Neo4j

Neo4j Backend for AiiDAneo4j-logo-2015.png

 

Introduction

 

 

Neo4j is an open-source graph database, implemented in Java. Neo4j was first released in 2010 and its adoption has grown ever since.

 

 

What we implemented

 

 

First of all we build a dockerfile that can automatically build a Neo4j instance on a machine by anyone. This was the easiest way to be sure that the experience and benchmarking could be reproduced. Now what is not in the dockerfile is the installation of the plugin, as it takes manual intervention (still in early stage) and the configuration. We provide an example of configuration file on the git repo that was used for the benchmarking. Note that configuration files have most of security features disabled and should not be used as such.

 

 

To be able to provide our benchmarking  results, we created scripts that exports data from AiiDA in a csv format. From there, we re-import the data in Neo4j using gremlin.

 

 

For Neo4j to be able to support gremlin we had to install a plugin (https://github.com/neo4j-contrib/gremlin-plugin) since it’s native laguage is Cypher. Bear in mind that the plugin is in very early stage thus it does not work out of the box.

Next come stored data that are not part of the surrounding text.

(* ===== verification/KtPrefix.v ===== *)
(** * KtPrefix: the prefix tree and commitments of key transparency
    (rust/keytrans/src/prefix.rs, commitments.rs)

    Each entry of the log commits to the root of a tree of depth 256, keyed by
    the bits of a search key's index, that holds for every key the number of
    its versions so far and the position of its first entry.  [evaluate]
    computes the root from a claimed counter and the siblings on the path.
    Section [prefix_tree] shows that the siblings of a tree's path give its
    root, and that one root admits one counter and position for a key.
    Section [commitments] is the commitment to a key's value. *)

From S2P Require Import Prelude Types Primitives KtLog KtMerkle.
Open Scope string_scope.
Open Scope list_scope.
Open Scope Z_scope.

Definition KEY_LENGTH : nat := 32.

(** "Malformed proof". *)
Inductive MalformedProof := MkMalformedProof.

(** [proto::PrefixProof]. *)
Record PrefixProof := mkPrefixProof { pp_proof : list bytes; pp_counter : Z }.

Section prefix.
Context `{Sha256}.

(** The strings that are hashed. *)
Definition leaf_string (key : array 32) (ctr pos : Z) : bytes :=
  [Byte.x00] ++ arr key ++ be_bytes 4 ctr ++ be_bytes 8 pos.
Definition parent_string (left right : array 32) : bytes := [Byte.x01] ++ arr left ++ arr right.

Definition leaf_hash (key : array 32) (ctr pos : Z) : array 32 := sha256 (leaf_string key ctr pos).
Definition parent_hash (left right : array 32) : array 32 := sha256 (parent_string left right).

(** [key[n / 8] & (1 << (7 - n % 8))] is not 0, for [n < 256]. *)
Definition key_bit (key : array 32) (n : nat) : bool :=
  negb (Z.land (u8 (default Byte.x00 (arr key !! (n / 8)%nat))) (Z.shiftl 1 (7 - Z.of_nat n mod 8)) =? 0).

(** The loop: [n = proof.len() - i - 1] is the number of elements that follow. *)
Fixpoint evaluate_path (key value : array 32) (proof : list bytes) : outcome MalformedProof (array 32) :=
  match proof with
  | [] => Ok value
  | p :: proof =>
      sibling ← ok_or MkMalformedProof (try_array 32 p);
      let b := key_bit key (length proof) in
      let value := if negb b then parent_hash value sibling else parent_hash sibling value in
      evaluate_path key value proof
  end.
Definition evaluate_proof (key value : array 32) (proof : list bytes) : outcome MalformedProof (array 32) :=
  if negb (length proof =? 8 * KEY_LENGTH)%nat then Err MkMalformedProof
  else evaluate_path key value proof.

Definition evaluate (key : array 32) (pos : Z) (res : PrefixProof) : outcome MalformedProof (array 32) :=
  evaluate_proof key (leaf_hash key (pp_counter res) pos) (pp_proof res).
End prefix.

Section prefix_tree.
Context `{Sha256}.
Implicit Types (key value h : array 32) (proof : list bytes).

(** The strings hashed on the way from a leaf to the root. *)
Fixpoint path_strings key value proof : list bytes :=
  match proof with
  | [] => []
  | p :: proof =>
      let sibling := to_array 32 p in
      let s := if negb (key_bit key (length proof)) then parent_string value sibling
               else parent_string sibling value in
      s :: path_strings key (sha256 s) proof
  end.
Definition prefix_strings key pos (res : PrefixProof) : list bytes :=
  leaf_string key (pp_counter res) pos ::
  path_strings key (leaf_hash key (pp_counter res) pos) (pp_proof res).

Lemma parent_string_inj h1 h2 h3 h4 : parent_string h1 h2 = parent_string h3 h4 -> h1 = h3 /\ h2 = h4.
Proof.
  unfold parent_string. intros [= Heq]. apply app_inj_1 in Heq as [H1 H2]; [|by rewrite !array_length].
  split; by apply array_eq.
Qed.

Lemma leaf_string_inj key ctr pos ctr' pos' :
  is_u32 ctr -> is_u32 ctr' -> is_u64 pos -> is_u64 pos' ->
  leaf_string key ctr pos = leaf_string key ctr' pos' -> ctr = ctr' /\ pos = pos'.
Proof.
  unfold leaf_string, is_u32, is_u64, u32_max, u64_max. intros Hc Hc' Hp Hp' Heq.
  do 2 apply app_inv_head in Heq. apply app_inj_1 in Heq as [H1 H2]; [|by rewrite !be_bytes_length].
  split; (eapply be_bytes_inj; [..|done]); cbn; lia.
Qed.

(** Going up from equal roots, the values on two paths agree. *)
Lemma evaluate_path_binding key proof proof' value value' root :
  length proof = length proof' ->
  evaluate_path key value proof = Ok root -> evaluate_path key value' proof' = Ok root ->
  value = value' \/ collision (path_strings key value proof ++ path_strings key value' proof').
Proof.
  revert proof' value value'. induction proof as [|p proof IH]; intros [|p' proof'] value value' Hlen; try done.
  - cbn. intros [= ->] [= ->]. by left.
  - cbn [evaluate_path path_strings]. intros (s & Hs%ok_or_Ok & He)%bind_Ok (s' & Hs'%ok_or_Ok & He')%bind_Ok.
    injection Hlen as Hlen. unfold to_array. rewrite Hs, Hs'. cbn [default from_option id].
    rewrite <- Hlen in *. set (b := key_bit key (length proof)) in *.
    destruct (IH proof' _ _ Hlen He He') as [Heq|Hc].
    + set (a := if negb b then parent_string value s else parent_string s value) in *.
      set (a' := if negb b then parent_string value' s' else parent_string s' value') in *.
      destruct (decide (a = a')) as [Haa|Haa].
      * left. unfold a, a' in Haa. destruct b; by apply parent_string_inj in Haa as [? ?].
      * right. exists a, a'. split_and!; [by left|apply elem_of_app; right; by left|done|].
        unfold a, a', parent_hash in *. by destruct b.
    + right. eapply collision_incl; [|done]. unfold parent_hash in *. intros x.
      rewrite !elem_of_app, !elem_of_cons. destruct b; cbn [negb]; tauto.
Qed.

(** A prefix tree root determines what it says of a key: if two search
    results for the same key are both valid for the same root, they have the
    same counter and the same first position, or two of the strings hashed on
    the way have the same SHA-256. *)
Theorem prefix_binding key pos pos' res res' root :
  is_u64 pos -> is_u64 pos' -> is_u32 (pp_counter res) -> is_u32 (pp_counter res') ->
  evaluate key pos res = Ok root -> evaluate key pos' res' = Ok root ->
  (pp_counter res = pp_counter res' /\ pos = pos') \/
  collision (prefix_strings key pos res ++ prefix_strings key pos' res').
Proof.
  intros Hp Hp' Hc Hc'. unfold evaluate, evaluate_proof, prefix_strings.
  destruct (Nat.eqb_spec (length (pp_proof res)) (8 * KEY_LENGTH)) as [Hl|]; [|done].
  destruct (Nat.eqb_spec (length (pp_proof res')) (8 * KEY_LENGTH)) as [Hl'|]; [|done]. cbn [negb].
  intros He He'. set (a := leaf_string key (pp_counter res) pos). set (a' := leaf_string key (pp_counter res') pos').
  destruct (evaluate_path_binding _ _ _ _ _ _ (eq_trans Hl (eq_sym Hl')) He He') as [Heq|Hcol].
  - destruct (decide (a = a')) as [Haa|Haa]; [left; by apply (leaf_string_inj key)|right].
    exists a, a'. split_and!; [by left|apply elem_of_app; right; by left|done|done].
  - right. eapply collision_incl; [|done]. intros x. rewrite !elem_of_app, !elem_of_cons. tauto.
Qed.

(** A prefix tree; [PHash] is a leaf, or a subtree of which only the hash is
    known. *)
Inductive ptree := PHash (h : array 32) | PNode (l r : ptree).
Fixpoint phash (t : ptree) : array 32 :=
  match t with PHash h => h | PNode l r => parent_hash (phash l) (phash r) end.

(** The siblings on the path along the bits [from, from + 1, ..] of a key, from
    the bottom, and the hash the path ends at. *)
Fixpoint ppath (key : array 32) (from : nat) (t : ptree) : list bytes * array 32 :=
  match t with
  | PHash h => ([], h)
  | PNode l r =>
      let b := key_bit key from in
      let '(proof, h) := if b then ppath key (S from) r else ppath key (S from) l in
      (proof ++ [arr (phash (if b then l else r))], h)
  end.

Lemma ppath_evaluates key t from proof h rest root :
  ppath key from t = (proof, h) -> length rest = from ->
  evaluate_path key (phash t) rest = Ok root -> evaluate_path key h (proof ++ rest) = Ok root.
Proof.
  revert from proof h rest. induction t as [g|l IHl r IHr]; intros from proof h rest; cbn [ppath phash].
  - by intros [= <- <-].
  - set (b := key_bit key from). intros Hp Hlen He.
    assert (evaluate_path key (phash (if b then r else l)) (arr (phash (if b then l else r)) :: rest) = Ok root) as Hnext.
    { cbn [evaluate_path]. rewrite try_array_arr. cbn [ok_or mbind outcome_bind]. rewrite Hlen. fold b. by destruct b. }
    destruct (if b then ppath key (S from) r else ppath key (S from) l) as [proof' h'] eqn:Ep.
    injection Hp as <- <-. rewrite <- app_assoc. cbn [app].
    destruct b; [eapply IHr|eapply IHl]; try done; cbn; lia.
Qed.

(** The siblings of a path through a prefix tree are a valid proof: if the
    path of the key's 256 bits ends at the leaf for a counter and a position,
    [evaluate] returns the root of the tree. *)
Theorem prefix_complete key pos t res :
  ppath key 0 t = (pp_proof res, leaf_hash key (pp_counter res) pos) ->
  length (pp_proof res) = 256%nat -> evaluate key pos res = Ok (phash t).
Proof.
  intros Hp Hlen. unfold evaluate, evaluate_proof. rewrite Hlen. cbn [negb Nat.eqb].
  rewrite <- (app_nil_r (pp_proof res)). by eapply ppath_evaluates.
Qed.
End prefix_tree.

(** ** Commitments *)

Section commitments.
Context {P : Primitives}.

Definition FIXED_KEY : bytes :=
  as_u8 <$> [0xd8; 0x21; 0xf8; 0x79; 0x0d; 0x97; 0x70; 0x97; 0x96; 0xb4; 0xd7; 0x90; 0x33; 0x57; 0xc3; 0xf5].

(** What the MAC is over. *)
Definition commit_string (search_key data : bytes) (nonce : array 16) : bytes :=
  arr nonce ++ be_bytes 2 (Z.of_nat (length search_key)) ++ search_key ++
  be_bytes 4 (Z.of_nat (length data)) ++ data.

(** The lengths must fit in a [u16] and a [u32]. *)
Definition commit {E} (search_key data : bytes) (nonce : array 16) : outcome E bytes :=
  if negb (Z.of_nat (length search_key) <? 2 ^ 16) then Panic
  else if negb (Z.of_nat (length data) <? 2 ^ 32) then Panic
  else Ok (arr (hmac_sha256_mac FIXED_KEY (commit_string search_key data nonce))).

Definition commitments_verify {E} (search_key commitment data : bytes) (nonce : array 16) : outcome E bool :=
  c ← commit search_key data nonce; Ok (bool_decide (c = commitment)).

Lemma commit_string_inj k d n k' d' n' :
  Z.of_nat (length k) < 2 ^ 16 -> Z.of_nat (length k') < 2 ^ 16 ->
  commit_string k d n = commit_string k' d' n' -> k = k' /\ d = d' /\ n = n'.
Proof.
  intros Hk Hk'. unfold commit_string. intros Heq.
  apply app_inj_1 in Heq as [Hn Heq]; [|by rewrite !array_length]. apply array_eq in Hn as ->.
  apply app_inj_1 in Heq as [Hl Heq]; [|by rewrite !be_bytes_length].
  apply be_bytes_inj in Hl; [|cbn; lia..].
  apply app_inj_1 in Heq as [-> Heq]; [|lia].
  by apply app_inj_1 in Heq as [_ ->]; [|by rewrite !be_bytes_length].
Qed.

(** A commitment binds its search key, value and nonce: two openings that
    verify against the same commitment are the same, or HMAC-SHA256 under the
    fixed key gives the same MAC for two different strings. *)
Theorem commitment_binding {E} k d n k' d' n' c :
  @commitments_verify E k c d n = Ok true -> @commitments_verify E k' c d' n' = Ok true ->
  (k = k' /\ d = d' /\ n = n') \/
  (commit_string k d n <> commit_string k' d' n' /\
   hmac_sha256_mac FIXED_KEY (commit_string k d n) = hmac_sha256_mac FIXED_KEY (commit_string k' d' n')).
Proof.
  unfold commitments_verify, commit.
  destruct (Z.ltb_spec (Z.of_nat (length k)) (2 ^ 16)) as [Hk|]; [|done].
  destruct (Z.ltb_spec (Z.of_nat (length k')) (2 ^ 16)) as [Hk'|]; [|done].
  destruct (Z.ltb_spec (Z.of_nat (length d)) (2 ^ 32)) as [Hd|]; [|done].
  destruct (Z.ltb_spec (Z.of_nat (length d')) (2 ^ 32)) as [Hd'|]; [|done].
  cbn -[commit_string]. intros [= H1%bool_decide_eq_true] [= H2%bool_decide_eq_true].
  destruct (decide (commit_string k d n = commit_string k' d' n')) as [Heq|Hne].
  - left. by apply commit_string_inj.
  - right. split; [done|]. apply array_eq. by rewrite H1, H2.
Qed.
End commitments.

Some manual adjustments need to be done in order to make it work.

 

 

Further work that can be done

 

 

It is clear that this database need a lot of optimization and some effort should be invested in rethinking the data representation. For the moment the data scheme are optimized for relational DBS (such as MySQL) and are not suited at all for graph database systems.

 

 

Another thing is that we used a plugin to run gremlin queries and it is not its native language. Therefore, by removing the plugin and rewriting the queries one could expect an increase in performance. Originally we kept the gremlin scripts to be certain to have the same kind of data and queries between Titan and Neo4j.

 

 

Lastly but not least, we did not used indexation at all which prevents Neo4j from unleashing its true power. We wanted to benchmark the worst case scenario and this is the reason that we hadn’t made the use of it. But a lot of Neo4j’s performance depends on it and thus by rebuilding the data in a good graph oriented scheme and by clever indexation one should be able to acquire much better results then what we could achieve.